= Art Davis (actor) =

American actor

Audrey "Art" Davis (May 31, 1913 – January 16, 1987) was an American musician, singer and actor.

==Biography==
Davis was born in Paradise, Texas, United States. His family moved to Oklahoma when he was two and then back to Texas to the town of Lewisville. His father was a musician, and by the age of seven, Davis was an accomplished fiddler. His parents divorced and his mother moved the family to Dallas where Davis enrolled in high school. He played football and was in the school band playing clarinet. He served in the 112th Cavalry Regiment of the Texas National Guard where he gained riding experience

His first band was called The Rhythm Aces and they worked with many Western Swing bands such as Milton Brown and his Musical Brownies, the Light Crust Doughboys, and Bill Boyd's Cowboy Ramblers. In 1934, Davis was recording with the Cowboy Ramblers for Bluebird Records. He added the mandolin to his repertoire of instruments that he played. He became a staff musician at WRR Radio in Dallas and met Gene Autry who was looking for a backup fiddler for a recording session. He recorded with Autry on September 22, 1935 for American Record Corporation.
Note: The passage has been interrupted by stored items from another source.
(** Deleting a bound baremetal port: without a VLAN group nothing happens; on
    the provisioning network the switch is synchronised and nothing else; on any
    other network the network's VLAN segment of the group is released when it is
    dynamic and no port uses it any more - never otherwise - and then the switch
    is synchronised once. *)
Theorem delete_port_postcommit_spec CONF context g s :
  context.(current).(pd_vnic_type) = Some VNIC_BAREMETAL -> segments_keyed s.(st_segments) ->
  let port := context.(current) in
  let '(r, g', s') := run store_env (delete_port_postcommit CONF context) g s in
  r = inr tt /\ g' = g /\ s'.(st_levels) = s.(st_levels) /\
  match physnet_of port.(pd_profile) with
  | None => s' = s
  | Some grp =>
      s'.(st_posts) = s.(st_posts) ++ [sync_url CONF grp] /\
      s'.(st_segments) =
        if is_provisioning_network CONF port.(pd_network_id) then s.(st_segments)
        else match head (vlan_segments s port.(pd_network_id) grp) with
             | Some seg => release_unused seg.(segment_id) s.(st_levels) s.(st_segments)
             | None => s.(st_segments)
             end
  end.
Proof.
  intros Hv Hk port. apply wp_store_run. unfold delete_port_postcommit, is_baremetal_port.
  rewrite Hv. wp_pure. wp_pure. rewrite bool_decide_true by done. unfold _delete_port_baremetal.
  fold port. destruct (physnet_of (pd_profile port)) as [grp|]; [|by wp_pure].
  destruct (is_provisioning_network CONF (pd_network_id port)).
  { wp_pure. apply wp_store_sync. wp_pure. done. }
  wp_pure. unfold network_segment_by_physnet. wp_pure. wp_answer r s' Hs.
  injection Hs as <- <-. repeat wp_pure.
  fold (vlan_segments s (pd_network_id port) grp).
  destruct (head (vlan_segments s (pd_network_id port) grp)) as [seg|] eqn:Hh.
  - apply (wp_release_segment_if_unused (S := store) (levels := st_levels) (segments := st_segments)
      (frame := st_frame)); [by eapply vlan_segments_lookup|].
    intros s' HL HF HS. wp_pure. apply wp_store_sync. wp_pure. injection HF as _ _ HP.
    split; [done|]. split; [done|]. split; [done|]. simpl. by rewrite HP.
  - repeat wp_pure. apply wp_store_sync. wp_pure. done.
Qed.

(** ** Unbinding a port *)

(** Unbinding a baremetal port: its top bound segment is released when unused
    and dynamic, then the subports of its trunk are deallocated (their binding
    levels on the old host, and segments no port uses any more), and only then,
    when the old binding named a VLAN group, the switch is synchronised once. *)
Theorem unbind_port_spec CONF context top seg g s :
  context.(current).(pd_vnic_type) = Some VNIC_BAREMETAL ->
  context.(ctx_vif_type) = VIF_TYPE_UNBOUND -> context.(original_vif_type) = VIF_TYPE_OTHER ->
  context.(original_top_bound_segment) = Some top ->
  s.(st_segments) !! top.(segment_id) = Some seg -> seg.(segment_id) = top.(segment_id) ->
  let sg1 := release_unused top.(segment_id) s.(st_levels) s.(st_segments) in
  tables_ok (s.(st_levels), sg1) ->
  let sps := match context.(current).(pd_trunk_details) with
             | Some td => default [] td.(td_sub_ports)
             | None => []
             end in
  let '(r, g', s') := run store_env (update_port_postcommit CONF context) g s in
  r = inr tt /\ g' = g /\
  deallocated context.(original_host) sps (s.(st_levels), sg1) (s'.(st_levels), s'.(st_segments)) /\
  s'.(st_posts) = s.(st_posts) ++
    match physnet_of context.(original).(pd_profile) with
    | Some grp => [sync_url CONF grp]
    | None => []
    end.
Proof.
  intros Hv Hun Hot Htop Hseg Hid sg1 Hok sps. apply wp_store_run.
  unfold update_port_postcommit, is_baremetal_port. rewrite Hv. wp_pure. wp_pure.
  rewrite bool_decide_true by done. unfold _update_port_baremetal. rewrite Hun, Hot.
  rewrite !bool_decide_true by done. wp_simp. wp_pure.
  assert (forall s1, st_levels s1 = st_levels s -> st_segments s1 = sg1 -> st_posts s1 = st_posts s ->
    wp store_step (match pd_trunk_details (current context) with
      | Some td => if truthy td then clean_trunk CONF td (original_host context) else mret tt
      | None => mret tt end)
    (fun r g' s' => r = inr tt /\ g' = g /\ st_posts s' = st_posts s /\
       deallocated (original_host context) sps (st_levels s, sg1) (st_levels s', st_segments s')) g s1)
    as Hclean.
  { intros s1 HL HS HP.
    assert (deallocated (original_host context) [] (st_levels s, sg1) (st_levels s1, st_segments s1)) as Hnone.
    { rewrite HL, HS. exact (proj2 (dealloc_all (original_host context) [] _ Hok)). }
    unfold sps. destruct (pd_trunk_details (current context)) as [td|]; [|by wp_pure].
    destruct (truthy td) eqn:Ht.
    - unfold clean_trunk, _handle_subports_removal. wp_pure.
      eapply wp_mono; [|apply (wp_segment_deallocation (S := store) (levels := st_levels)
                                (segments := st_segments) (frame := st_frame)); unfold tables; by rewrite HL, HS].
      intros r g' s2 (-> & -> & HF & HT). wp_pure. injection HF as _ _ HF.
      split; [done|]. split; [done|]. split; [congruence|]. unfold tables in HT. rewrite HT, HL, HS.
      by apply dealloc_all.
    - destruct td as [[]  [|]]; try discriminate. by wp_pure. }
  unfold _tenant_network_port_cleanup. rewrite Htop. unfold network_segment_by_id. repeat wp_pure.
  wp_answer r s' Hs. injection Hs as <- <-. rewrite Hseg. wp_pure.
  apply (wp_release_segment_if_unused (S := store) (levels := st_levels) (segments := st_segments)
      (frame := st_frame)); [by rewrite Hid|].
  intros s1 HL HF HS. wp_simp. rewrite Hid in HS. injection HF as _ _ HP.
  eapply wp_mono; [|by apply Hclean]. intros r g' s2 (-> & -> & HP2 & Hd). wp_simp.
  destruct (physnet_of (pd_profile (original context))) as [grp|].
  - wp_pure. apply wp_store_sync. wp_pure. simpl. by rewrite HP2.
  - wp_pure. by rewrite app_nil_r, HP2.
Qed.

(** ** Concrete runs *)

Definition sample_port : port_dict := PortDict "p1" "net-a" "aa:bb" (Some VNIC_BAREMETAL)
  {[ "physical_network" := "f20-1-network" ]} "" None [] (Some (TrunkDetails (Some "tr1") (Some sample_subports))).
Definition unbind_context : port_context := PortContext sample_port sample_port VIF_TYPE_UNBOUND
  VIF_TYPE_OTHER "host1" (Some (Segment "seg2" TYPE_VLAN (Some "f20-1-network") (Some 1801%Z) false)) [] [].

Lemma sample_segments_keyed : segments_keyed (st_segments sample_store).
Proof.
  intros id seg. unfold sample_store. simpl.
  rewrite lookup_insert_Some, lookup_singleton_Some. by intros [[<- <-]|[_ [<- <-]]].
Qed.

Lemma delete_port_postcommit_spec_witness :
  let '(r, _, s') := run store_env (delete_port_postcommit sample_conf unbind_context)
                       (Globals None None) sample_store in
  r = inr tt /\ s'.(st_posts) = ["http://undersync/v1/vlan-group/f20-1-network/sync"].
Proof.
  pose proof (delete_port_postcommit_spec sample_conf unbind_context (Globals None None) sample_store
    eq_refl sample_segments_keyed) as H. cbv zeta in H.
  destruct (run _ _ _ _) as [[r g'] s']. destruct H as (-> & _ & _ & H).
  split; [reflexivity|]. exact (proj1 H).
Defined.

Lemma unbind_port_spec_witness :
  let '(r, _, s') := run store_env (update_port_postcommit sample_conf unbind_context)
                       (Globals None None) sample_store in
  r = inr tt /\ s'.(st_posts) = ["http://undersync/v1/vlan-group/f20-1-network/sync"].
Proof.
  pose proof (unbind_port_spec sample_conf unbind_context
    (Segment "seg2" TYPE_VLAN (Some "f20-1-network") (Some 1801%Z) false)
    (Segment "seg2" TYPE_VLAN (Some "f20-1-network") (Some 1801%Z) false)
    (Globals None None) sample_store eq_refl eq_refl eq_refl eq_refl eq_refl eq_refl sample_tables_ok) as H.
  cbv zeta in H. destruct (run _ _ _ _) as [[r g'] s']. destruct H as (-> & _ & _ & H).
  split; [reflexivity|exact H].
Defined.
(** The traits of the node, set from its groups. *)
Lemma wp_set_node_traits node gs ps ts tr :
  node.(node_id) = this ->
  wp step (_set_node_traits node gs) (fun r _ (s : st) => s.1.(db_ports) = ps /\ tr `prefix_of` s.2 /\
    match r with
    | inr _ => s.1.(db_traits) = required_switch_traits ts gs
    | inl e => (s.1.(db_traits) = ts \/ s.1.(db_traits) = required_switch_traits ts gs) /\
        (Ev (TraitNames this) (inl e) ∈ s.2 \/ (exists names, Ev (CreateTraits this names) (inl e) ∈ s.2) \/
         Ev (SaveNode this) (inl e) ∈ s.2)
    end) tt (MkDb ps ts, tr).
Proof.
  intros <-. unfold _set_node_traits. wp_pure. apply wp_call. intros a [d1 tr1] [[Hd1 Ha] Htr1]. cbn in Hd1, Ha, Htr1. subst d1 tr1.
  assert (forall x : event IronicDB, x ∈ tr ++ [x]) as Hlast by (intros x; apply elem_of_app; right; by left).
  destruct a as [e|names]; wp_simp.
  { split; [done|]. split; [by apply prefix_app_r|]. split; [by left|]. by left. }
  rewrite (Ha eq_refl names eq_refl). case_decide as Heq.
  { wp_pure. split; [done|]. split; [by apply prefix_app_r|]. done. }
  wp_pure. apply wp_call. intros a2 [d2 tr2] [Hd2 Htr2]. cbn in Hd2, Htr2. subst tr2. rewrite decide_True in Hd2 by done. cbn in Hd2.
  destruct a2 as [e|u]; wp_simp.
  { split; [destruct Hd2 as [->|(? & _ & ->)]; done|]. split; [rewrite <- app_assoc; by apply prefix_app_r|].
    split; [destruct Hd2 as [->|(? & _ & ->)]; auto|]. right. left. eexists. apply elem_of_app. right. by left. }
  destruct Hd2 as [->|(e & [=] & _)]. apply wp_call. intros a3 [d3 tr3] [Hd3 Htr3]. cbn in Hd3, Htr3. subst d3 tr3.
  split; [done|]. split; [rewrite <- !app_assoc; by apply prefix_app_r|].
  destruct a3 as [e|u']; [|done]. split; [by right|]. right. right. apply elem_of_app. right. by left.
Qed.
End update.

(** What the hook leaves of a node whose ports were [ps] and traits [ts]. *)
Record updated (is_ironic : exn -> bool) (node : node_t) (ips : list InspectedPort) (vg : dict string)
    (ps : list BaremetalPort) (ts : gset string) (r : res unit) (d' : db) (tr : list (event IronicDB)) : Prop := {
  (** Whatever fails, no port and no trait is changed but to what it should be. *)
  updated_only : Forall2 (fun p q => q = desired ips vg p \/ q = p) ps d'.(db_ports) /\
    (d'.(db_traits) = ts \/ switch_traits vg ts d'.(db_traits));
  (** Every port is as desired or was refused by Ironic, unless the hook raised an
      exception because the ports could not be listed or that was not Ironic's. *)
  updated_ports : Forall2 (settled_or_refused is_ironic tr (desired ips vg)) ps d'.(db_ports) \/
    exists e, r = inl e /\ (Ev (ListPorts node.(node_id)) (inl e) ∈ tr \/
      (is_ironic e = false /\ exists q, Ev (SavePort q) (inl e) ∈ tr));
  (** If the hook returns, the traits are right; else the call that failed is known,
      and it is not a port that Ironic refused. *)
  updated_traits : match r with
    | inr _ => switch_traits vg ts d'.(db_traits)
    | inl e => Ev (ListPorts node.(node_id)) (inl e) ∈ tr \/ Ev (TraitNames node.(node_id)) (inl e) ∈ tr \/
        (exists names, Ev (CreateTraits node.(node_id) names) (inl e) ∈ tr) \/ Ev (SaveNode node.(node_id)) (inl e) ∈ tr \/
        (is_ironic e = false /\ exists q, Ev (SavePort q) (inl e) ∈ tr)
    end }.
(** *** A request for one port *)

Definition one_port : NetdevPort := MkNetdevPort "port1" "00:11:22:33:44:AA" "spine01" "Ethernet1/1" None.
Definition one_entry : json :=
  JObj [("label", JStr "port1"); ("mac", JStr "00:11:22:33:44:AA"); ("switch", JStr "spine01"); ("intf", JStr "Ethernet1/1")].
Definition stale_port : Port :=
  MkPort "u1" (Some "00:11:22:33:44:55") (Some "leaf01:port1") (Some "f20-1-network") None
    (Some {["switch_id" := "aa:bb:cc:dd:ee:ff"]}) true ∅.
Definition one_node : Node := MkNode "n1" "netdev" "manageable" None None None None.
Definition stale_patch : list port_patch :=
  [SetAddress "00:11:22:33:44:AA"; SetCategory "network"; SetLlc (make_llc "aa:bb:cc:dd:ee:ff" "spine01" "Ethernet1/1")].

(** The real switch id that was recorded is kept. *)
Lemma plan_netdev_port_converges_witness :
  plan_netdev_port one_node "leaf01" "f20-1-network" one_port (Some stale_port) (by_mac [stale_port])
    = inr (Some (Update stale_port stale_patch)) /\
  matches "f20-1-network" one_port (patched stale_port stale_patch).
Proof.
  assert (plan_netdev_port one_node "leaf01" "f20-1-network" one_port (Some stale_port) (by_mac [stale_port])
    = inr (Some (Update stale_port stale_patch))) as Hp by (vm_compute; reflexivity).
  split; [exact Hp|].
  exact (proj1 (proj1 (proj2 (proj2 (plan_netdev_port_converges _ _ _ _ _ _ _ Hp))))).
Defined.

Lemma enroll_writes_guarded_witness :
  build_netdev_ports [one_entry] = inr [one_port] /\
  every_run (enroll "leaf01" "f20-1-network" [one_entry] None None None None) tt (fun _ _ tr =>
    forall pre ev post, tr = pre ++ ev :: post -> writes_port ev = true ->
    exists node ports pending,
      (Ev (NodeGet "leaf01" None) (inr node) ∈ pre \/ exists d, Ev (NodeCreate d) (inr node) ∈ pre) /\
      Ev (PortList node.(node_uuid)) (inr ports) ∈ pre /\
      plan_ports node "leaf01" "f20-1-network" ports [one_port] = inr pending /\
      (node.(provision_state) <> "available" \/ reached node "manage" "manageable" pre)).
Proof.
  assert (build_netdev_ports [one_entry] = inr [one_port]) as Hb by (vm_compute; reflexivity).
  split; [exact Hb|]. exact (enroll_writes_guarded _ _ _ _ _ _ _ _ Hb).
Defined.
Autry offered Davis work in Autry's movies and on road tours. He worked with Autry for three years and then moved to Equity Pictures to work on Adventures of the Masked Phantom (1939) under the name Larry Mason. His next movie was The Texas Marshal (1941) with Tim McCoy. He then appeared in six serial films in 1941 and 1942 with Lee Powell and his singing buddy Bill Boyd. Davis served in the United States Navy in World War II. His last time on film was a short musical A Cowboy's Holiday (1949).

Davis continued to make a living with music into the 1980s. He died in January 1987, at the age of 73 in Bloomburg, Texas.